Un billet de Dominique Labarrière


La leçon du pénitencier
Marseille, 28 juin 2023 © patrick aventurier-POOL/SIPA

« Oh mères, dites à vos enfants de ne pas faire ce que le jeune tué de Nanterre a fait. » Sous-entendu: « Obéissez lorsque la police ou les gendarmes vous demandent de vous arrêter. »

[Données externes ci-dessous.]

(* ===== verification/Logprobs.v ===== *)
(** * Log probabilities

    [vllm/logprobs.py]: the log probabilities of a request, a dict for each position, either in a
    list or flattened into six lists ([FlatLogprobs]); [vllm/v1/engine/logprobs.py]: the processor
    that fills these containers from what the engine core sends; [vllm/v1/outputs.py]: the rows of a
    request among those of a batch.  The tokenizer is a parameter, a text is a list of code points
    and a float the double it is. *)

From stdpp Require Import base list.
From Stdlib Require Import ZArith Lia Floats.SpecFloat.
From S2P Require Import Prelude.
Local Open Scope Z_scope.

Abbreviation text := (list Z).

(** ** Containers *)

Record Logprob := mkLogprob { logprob : spec_float; rank : option Z; decoded_token : option text }.

(** A dict in insertion order. *)
Abbreviation LogprobsOnePosition := (list (Z * Logprob)).

(** [{k: v for k, v in rows}] *)
Definition dict_of (rows : list (Z * Logprob)) : LogprobsOnePosition := foldl (λ d x, dict_set d x.1 x.2) [] rows.

Record FlatLogprobs := mkFlat {
  start_indices : list Z;
  end_indices : list Z;
  token_ids : list Z;
  logprobs : list spec_float;
  ranks : list (option Z);
  decoded_tokens : list (option text)
}.
Definition FlatLogprobs_init : FlatLogprobs := mkFlat [] [] [] [] [] [].

Definition open_position (f : FlatLogprobs) : FlatLogprobs :=
  mkFlat (start_indices f ++ [Z.of_nat (length (logprobs f))]) (end_indices f) (token_ids f) (logprobs f) (ranks f) (decoded_tokens f).
Definition close_position (f : FlatLogprobs) : FlatLogprobs :=
  mkFlat (start_indices f) (end_indices f ++ [Z.of_nat (length (logprobs f))]) (token_ids f) (logprobs f) (ranks f) (decoded_tokens f).
Definition push_entry (f : FlatLogprobs) (x : Z * Logprob) : FlatLogprobs :=
  mkFlat (start_indices f) (end_indices f) (token_ids f ++ [x.1]) (logprobs f ++ [logprob x.2]) (ranks f ++ [rank x.2])
    (decoded_tokens f ++ [decoded_token x.2]).

(** [None] and the empty dict add nothing. *)
Definition append (logprobs_one_position : option LogprobsOnePosition) (f : FlatLogprobs) : FlatLogprobs :=
  close_position (foldl push_entry (open_position f) (default [] logprobs_one_position)).

(** An iterable of decoded tokens: a list, or [itertools.repeat(None)]. *)
Inductive Decoded := Nones | Strings (l : list text).

Definition decoded_list (n : nat) (d : Decoded) : list (option text) :=
  match d with Nones => replicate n None | Strings l => Some <$> l end.

(** [zip(token_ids, logprobs, ranks, decoded_tokens)], which ends with the shortest. *)
Definition zip_rows (toks : list Z) (lps : list spec_float) (rks : list Z) (ds : Decoded) : list (Z * Logprob) :=
  zip_with (λ t x, (t, mkLogprob x.1 (Some x.2.1) x.2.2)) toks (zip lps (zip rks (decoded_list (length toks) ds))).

Le pénitencier. The house of the rising sun, en anglais. Un tube planétaire des années 1960, interprété par le groupe The Animals et repris en français par notre Johnny à nous. Dans un des couplets de cette complainte de taulard, tombent des mots qui nous paraissent sonner aujourd’hui avec une intensité toute particulière : « Oh, mothers, tell your children not to do what I have done » (Oh, mères, dites à vos enfants de ne pas faire ce que j’ai fait). Ce que, après le drame épouvantable des Hauts de Seine, qui, rappelons-le vient à la suite de quelques autres hélas, on pourrait reprendre sous une forme légèrement modifiée : « Oh mères, dites à vos enfants de ne pas faire ce que le jeune tué de Nanterre a fait. » Sous-entendu : « Obéissez lorsque la police ou les gendarmes vous demandent de vous arrêter. » Chacun en conviendra, ce serait bien là le meilleur moyen, et le plus immédiat, de faire en sorte que cette folie terrifiante ne se renouvelle jamais. Affaire d’éducation, donc.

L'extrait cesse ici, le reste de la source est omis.